The General Data Protection Regulations ("GDPR") came into force on 24 May 2016, but from this date a transition period of 2 years is provided for. The Privacy Commission, companies and organisations have until 25 May 2018 to comply with the requirements of the GDPR.
Legal basis for medical research:
- The Declaration of Helsinki from 1964 onwards.
- Since 1990, ICH Good Clinical Practice (International Council on Harmonisation of Technical Requirements for Registration of Pharmaceuticals for Human Use).
- In Switzerland and Europe the laws do not directly mention data management, however data management is subject to compliance with Good Clinical Practice (GCP) and the ICH.
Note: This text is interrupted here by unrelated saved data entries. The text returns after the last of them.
Lemma next_spec it : good it →
  ∃ it', next it = Ok (head (remaining it), it') ∧ remaining it' = tail (remaining it) ∧
    good it' ∧ itPending it' = None ∧ same_plan it it'.
Proof.
  intros Hg. unfold next, remaining. destruct (itPending it) as [f|] eqn:Hp.
  - eexists. split; [done|]. cbn. split; [done|]. split; [|done]. destruct Hg. by constructor.
  - destruct (next_fuel_spec (S (length (items it))) it Hg Hp) as (it' & -> & ? & ? & Hp' & ?); [lia|].
    exists it'. cbn [option_list app]. rewrite Hp'. done.
Qed.

(** Calling [next] until it reports the end. *)
Fixpoint drain (fuel : nat) (it : readFragmentIterator) : result (list readFragment) :=
  match fuel with
  | O => Panic
  | S fuel =>
      '(fragment, it) ← next it;
      match fragment with
      | None => Ok []
      | Some fragment => rest ← drain fuel it; Ok (fragment :: rest)
      end
  end.

Lemma drain_spec fuel : ∀ it, good it → (length (remaining it) < fuel)%nat → drain fuel it = Ok (remaining it).
Proof.
  induction fuel as [|fuel IH]; intros it Hg Hf; [lia|]. cbn [drain].
  destruct (next_spec it Hg) as (it' & -> & Hrem & Hg' & _). cbn [mbind outcome_bind].
  destruct (remaining it) as [|f fs] eqn:Hr; cbn [head]; [done|]. cbn in Hrem, Hf.
  rewrite IH; [|done|rewrite Hrem; lia]. by rewrite Hrem.
Qed.

(** Putting a fragment back restores it as the next one. *)
Lemma putBack_spec it f : good it → itPending it = None →
  remaining (putBack it f) = f :: remaining it ∧ good (putBack it f) ∧ same_plan it (putBack it f).
Proof.
  intros [] Hp. unfold remaining. rewrite Hp. split_and!; [done| |done..]. by constructor.
Qed.

(** ** Batches of fragments *)

(** What every delivered fragment satisfies: a valid descriptor that fits a
    PDU of its own. *)
Definition fragment_ok (pdu : Z) (f : readFragment) : Prop :=
  Protocol.valid_item (item f) ∧ 1 ≤ DataBytes (item f) ≤ pdu - 18.

(** A batch fits: at most 20 items, and request and response within the PDU. *)
Definition batch_fits (pdu : Z) (batch : list readFragment) : Prop :=
  zlen batch ≤ CompatibilityMaxItemsPerPDU ∧ ReadRequestSize (zlen batch) ≤ pdu ∧
  ReadResponseSize (item <$> batch) ≤ pdu.

(** The fragments of the items that have not failed. *)
Definition live (failed : Z → bool) (fs : list readFragment) : list readFragment :=
  filter (λ f, failed (original f) = false) fs.

Lemma live_cons_failed failed f fs : failed (original f) = true → live failed (f :: fs) = live failed fs.
Proof. intros H. unfold live. rewrite filter_cons_False; [done|]. by rewrite H. Qed.
Lemma live_cons_live failed f fs : failed (original f) = false →
  live failed (f :: fs) = f :: live failed fs.
Proof. intros H. unfold live. by rewrite filter_cons_True. Qed.

(** One turn of the batch loop adds exactly the new item's sizes. *)
Lemma itemSizes_snoc ds : ∀ idx count d, count = idx + zlen ds + 1 →
  itemSizes idx count (ds ++ [d]) =
  itemSizes idx (count - 1) ds + 4 + d
  + match last ds with Some p => if negb (Z.rem p 2 =? 0) then 1 else 0 | None => 0 end.
Proof.
  induction ds as [|d0 ds IH]; intros idx count d ->; cbn [app itemSizes].
  - unfold padded, itemDataHeaderSize. rewrite zlen_nil. cbn [last].
    replace (idx =? idx + 0 + 1 - 1) with true by lia. cbn [negb andb]. lia.
  - rewrite zlen_cons. rewrite IH by lia. zlen_pos. unfold padded.
    destruct ds as [|d1 ds].
    + rewrite zlen_nil. cbn [last itemSizes].
      replace (idx =? idx + (1 + 0) + 1 - 1) with false by lia.
      replace (idx =? idx + (1 + 0) + 1 - 1 - 1) with true by lia. cbn [negb andb]. lia.
    + rewrite zlen_cons in *. zlen_pos.
      change (last (d0 :: d1 :: ds)) with (last (d1 :: ds)).
      replace (idx =? idx + (1 + (1 + zlen ds)) + 1 - 1) with false by lia.
      replace (idx =? idx + (1 + (1 + zlen ds)) + 1 - 1 - 1) with false by lia. cbn [negb andb]. lia.
Qed.

Lemma ReadResponseSize_snoc items i :
  ReadResponseSize (items ++ [i]) = ReadResponseSize items + 4 + DataBytes i
  + match last items with
    | Some p => if negb (Z.rem (DataBytes p) 2 =? 0) then 1 else 0
    | None => 0
    end.
Proof.
  unfold ReadResponseSize. rewrite fmap_app. cbn [fmap list_fmap].
  assert (zlen (items ++ [i]) = zlen items + 1) as Hlen by zlia.
  rewrite itemSizes_snoc by (rewrite Hlen, zlen_map; lia).
  rewrite Hlen, fmap_last. replace (zlen items + 1 - 1) with (zlen items) by lia.
  destruct (last items); cbn; lia.
Qed.

Lemma ReadResponseSize_single i : ReadResponseSize [i] = 18 + DataBytes i.
Proof.
  unfold ReadResponseSize. cbn [fmap list_fmap itemSizes].
  change (padded 0 (zlen [i]) (DataBytes i)) with false.
  unfold ackHeaderSize, itemDataHeaderSize. lia.
Qed.

(** The sizes of a batch with one more fragment. *)
Lemma candidate_request (current : list readFragment) f :
  ReadRequestSize (zlen current) + 12 = ReadRequestSize (zlen (current ++ [f])).
Proof. unfold ReadRequestSize, jobHeaderSize, itemSpecSize. zlia. Qed.
Lemma candidate_response current f (size := ReadResponseSize (item <$> current) + 4 + DataBytes (item f)) :
  match last current with
  | Some p => if negb (Z.rem (DataBytes (item p)) 2 =? 0) then size + 1 else size
  | None => size
  end = ReadResponseSize (item <$> (current ++ [f])).
Proof.
  rewrite fmap_app. cbn [fmap list_fmap]. rewrite ReadResponseSize_snoc, fmap_last. unfold size.
  destruct (last current) as [p|]; cbn [fmap option_fmap option_map]; [|lia]. case_if; lia.
Qed.

(** The batch is full: [f] is put back. *)
Lemma batch_full failed it it1 f fs current : good it1 → itPending it1 = None → remaining it1 = fs →
  same_plan it it1 → remaining it = f :: fs → failed (original f) = false → batch_fits (itPdu it) current →
  current ≠ [] → ¬ batch_fits (itPdu it) (current ++ [f]) →
  let it' := putBack it1 f in
  good it' ∧ same_plan it it' ∧ (∃ skipped, remaining it = skipped ++ remaining it') ∧
  live failed (remaining it) = [] ++ live failed (remaining it') ∧
  batch_fits (itPdu it) (current ++ []) ∧
  (remaining it' = [] ∨ current ++ [] ≠ [] ∧
    ∃ f, head (remaining it') = Some f ∧ failed (original f) = false ∧
         ¬ batch_fits (itPdu it) (current ++ [] ++ [f])).
Proof.
  intros Hg1 Hnone Hrem (Hs1 & Hs2 & Hs3) Hr Hfail Hfit Hne Hnf. destruct (putBack_spec it1 f Hg1 Hnone) as (Hpb & Hgp & Hsp).
  cbn zeta. rewrite app_nil_r, Hpb, Hrem, Hr. split; [done|]. split; [by split_and!; cbn; congruence|].
  split; [by exists []|]. split; [done|]. split; [done|]. right. split; [done|]. by exists f.
Qed.

Lemma nextReadBatchFrom_spec fuel failed check : ∀ it current,
  good it → (length (remaining it) < fuel)%nat →
  Forall (fragment_ok (itPdu it)) (remaining it) →
  Forall (λ f, check (original f) = Ok (failed (original f))) (remaining it) →
  batch_fits (itPdu it) current →
  ∃ taken it',
    nextReadBatchFrom fuel it (itPdu it) check current (ReadRequestSize (zlen current))
      (ReadResponseSize (item <$> current))
    = Ok (current ++ taken, zlen (current ++ taken) >? 0, it') ∧
    good it' ∧ same_plan it it' ∧ (∃ skipped, remaining it = skipped ++ remaining it') ∧
    live failed (remaining it) = taken ++ live failed (remaining it') ∧
    batch_fits (itPdu it) (current ++ taken) ∧
    (remaining it' = [] ∨ current ++ taken ≠ [] ∧
      ∃ f, head (remaining it') = Some f ∧ failed (original f) = false ∧
           ¬ batch_fits (itPdu it) (current ++ taken ++ [f])).
Proof.
  induction fuel as [|fuel IH]; intros it current Hg Hf Hok Hch Hfit; [lia|].
  cbn [nextReadBatchFrom].
  destruct (next_spec it Hg) as (it1 & -> & Hrem & Hg1 & Hnone & Hsame). cbn [mbind outcome_bind].
  destruct (remaining it) as [|f fs] eqn:Hr; cbn [head tail] in *.
  { exists [], it1. rewrite app_nil_r. split_and!; try done.
    - exists []. by rewrite Hrem.
    - by rewrite Hrem.
    - by left. }
  apply Forall_cons in Hok as [[Hvf Hsz] Hok]. apply Forall_cons in Hch as [-> Hch].
  cbn [mbind outcome_bind]. destruct Hsame as (Hs1 & Hs2 & Hs3).
  destruct (failed (original f)) eqn:Hfail.
  { specialize (IH it1 current Hg1). rewrite Hs3, Hrem in IH.
    destruct IH as (taken & it' & Hrun & Hg' & Hsame' & [sk Hsk] & Hl & Hfit' & Hend);
      [cbn in *; lia|done..|].
    exists taken, it'. split_and!; [done|done|by split_and!; destruct Hsame' as (? & ? & ?); congruence| |by rewrite live_cons_failed|done|done].
    exists (f :: sk). cbn. by rewrite <-Hsk. }
  rewrite candidate_response, (candidate_request current f). case_if.
  - destruct (zlen current =? 0) eqn:Hz.
    { exfalso. assert (current = []) as -> by (apply zlen_nil_inv; lia). cbn [app fmap list_fmap] in Heqb.
      rewrite ReadResponseSize_single in Heqb. change (ReadRequestSize (zlen [f])) with 24 in Heqb.
      change (zlen [] =? CompatibilityMaxItemsPerPDU) with false in Heqb.
      pose proof (gd_pdu _ Hg). lia. }
    exists [], (putBack it1 f). zlen_pos. split.
    { rewrite app_nil_r. by replace (zlen current >? 0) with true by lia. }
    rewrite <-Hr. apply (batch_full failed it it1 f fs); try done; [by intros ->|].
    unfold batch_fits. destruct Hfit. zlia.
  - specialize (IH it1 (current ++ [f]) Hg1). rewrite Hs3, Hrem in IH.
    destruct IH as (taken & it' & Hrun & Hg' & Hsame' & [sk Hsk] & Hl & Hfit' & Hend);
      [cbn in *; lia|done..| |].
    { unfold batch_fits. destruct Hfit. zlia. }
    rewrite <-app_assoc in *. cbn [app] in *.
    exists (f :: taken), it'. split_and!; [done|done|by split_and!; destruct Hsame' as (? & ? & ?); congruence| | |done|].
    + exists (f :: sk). cbn. by rewrite <-Hsk.
    + rewrite live_cons_live by done. by rewrite Hl.
    + destruct Hend as [?|(Hne & g & ? & ? & Hnf)]; [by left|]. right. split; [done|].
      exists g. split_and!; [done..|]. by rewrite <-app_assoc in Hnf.
Qed.

(** ** The whole plan *)

Definition total (lengths : list Z) : Z := foldr Z.add 0%Z lengths.

Lemma planned_total its lens : Forall2 (planned maxItemBytes) its lens → 0 ≤ total lens.
Proof.
  induction 1 as [|i len its lens Hpl _ IH]; [done|]. destruct (planned_pos _ _ Hpl) as (_ & _ & ? & _).
  cbn. fold (total lens). lia.
Qed.

Lemma all_fragments_length pdu its lens : 32 ≤ pdu → Forall2 (planned maxItemBytes) its lens →
  ∀ n, zlen (all_fragments pdu n its lens) ≤ total lens.
Proof.
  intros Hp. induction 1 as [|i len its lens Hpl _ IH]; intros n; [done|].
  destruct (planned_pos _ _ Hpl) as (Ht & ? & ? & _). destruct (max_data_range _ pdu Ht Hp) as (? & _).
  cbn [all_fragments]. rewrite zlen_app, item_fragments_length by lia.
  pose proof (fragment_count_le len (max_data (RTransport i) pdu) ltac:(lia) 0 ltac:(lia)).
  specialize (IH (n + 1)). cbn. fold (total lens). lia.
Qed.

Lemma total_drop its lens k : Forall2 (planned maxItemBytes) its lens →
  total (drop k lens) ≤ total lens.
Proof.
  intros H. revert k. induction H as [|i len its lens Hpl Hall IH]; intros [|k]; cbn [drop]; try lia.
  destruct (planned_pos _ _ Hpl) as (_ & _ & ? & _). specialize (IH k).
  cbn [total foldr]. fold (total lens). lia.
Qed.

Lemma undelivered_length it : good it → zlen (undelivered it) ≤ total (lengths it).
Proof.
  intros [Hit Hp Ho Hoff _]. unfold undelivered.
  pose proof (total_drop _ _ (Z.to_nat (itOriginal it)) Hit) as Htot.
  pose proof (planned_total _ _ Hit). pose proof (Forall2_drop _ _ _ (Z.to_nat (itOriginal it)) Hit) as Hd.
  destruct Hd as [|i len its lens Hpl Hd]; [done|].
  destruct (planned_pos _ _ Hpl) as (Ht & ? & ? & _).
  destruct (max_data_range _ (itPdu it) Ht Hp) as (? & _).
  rewrite zlen_app, item_fragments_length by lia.
  pose proof (fragment_count_le len (max_data (RTransport i) (itPdu it)) ltac:(lia) (itOffset it) ltac:(lia)).
  pose proof (all_fragments_length _ _ _ Hp Hd (itOriginal it + 1)).
  cbn [total foldr] in Htot. fold (total lens) in Htot. lia.
Qed.

Lemma batch_fuel_enough it : good it → (length (remaining it) < batch_fuel it)%nat.
Proof.
  intros Hg. pose proof (undelivered_length it Hg) as Hu. pose proof (planned_total _ _ (gd_items _ Hg)).
  unfold remaining, batch_fuel. fold (total (lengths it)). rewrite length_app.
  unfold zlen in Hu. destruct (itPending it); simpl; lia.
Qed.

(** What holds of every fragment of a plan: it fits a PDU and belongs to an item. *)
Definition plan_ok (it : readFragmentIterator) (f : readFragment) : Prop :=
  fragment_ok (itPdu it) f ∧ 0 ≤ original f < zlen (items it).

(** The error slots of the results decide which items still count. *)
Definition has_failed (results : list ReadResult) (n : Z) : bool :=
  match results !! Z.to_nat n with
  | Some r => bool_decide (RErr r ≠ None)
  | None => false
  end.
- On the other hand, the DPA (Federal Data Protection Act) and the OLPD (Ordinance on the Federal Data Protection Act) apply to data management procedures, as does the HRA, which has been in force since January 2014.
- Since 2008, ECRIN (The European Clinical Research Infrastructures Network) has been developing European standards in accordance with the GCP.
- The SCTO (Swiss Clinical Trial Organisation) is currently finalising recommendations for data management of clinical studies at the federal level.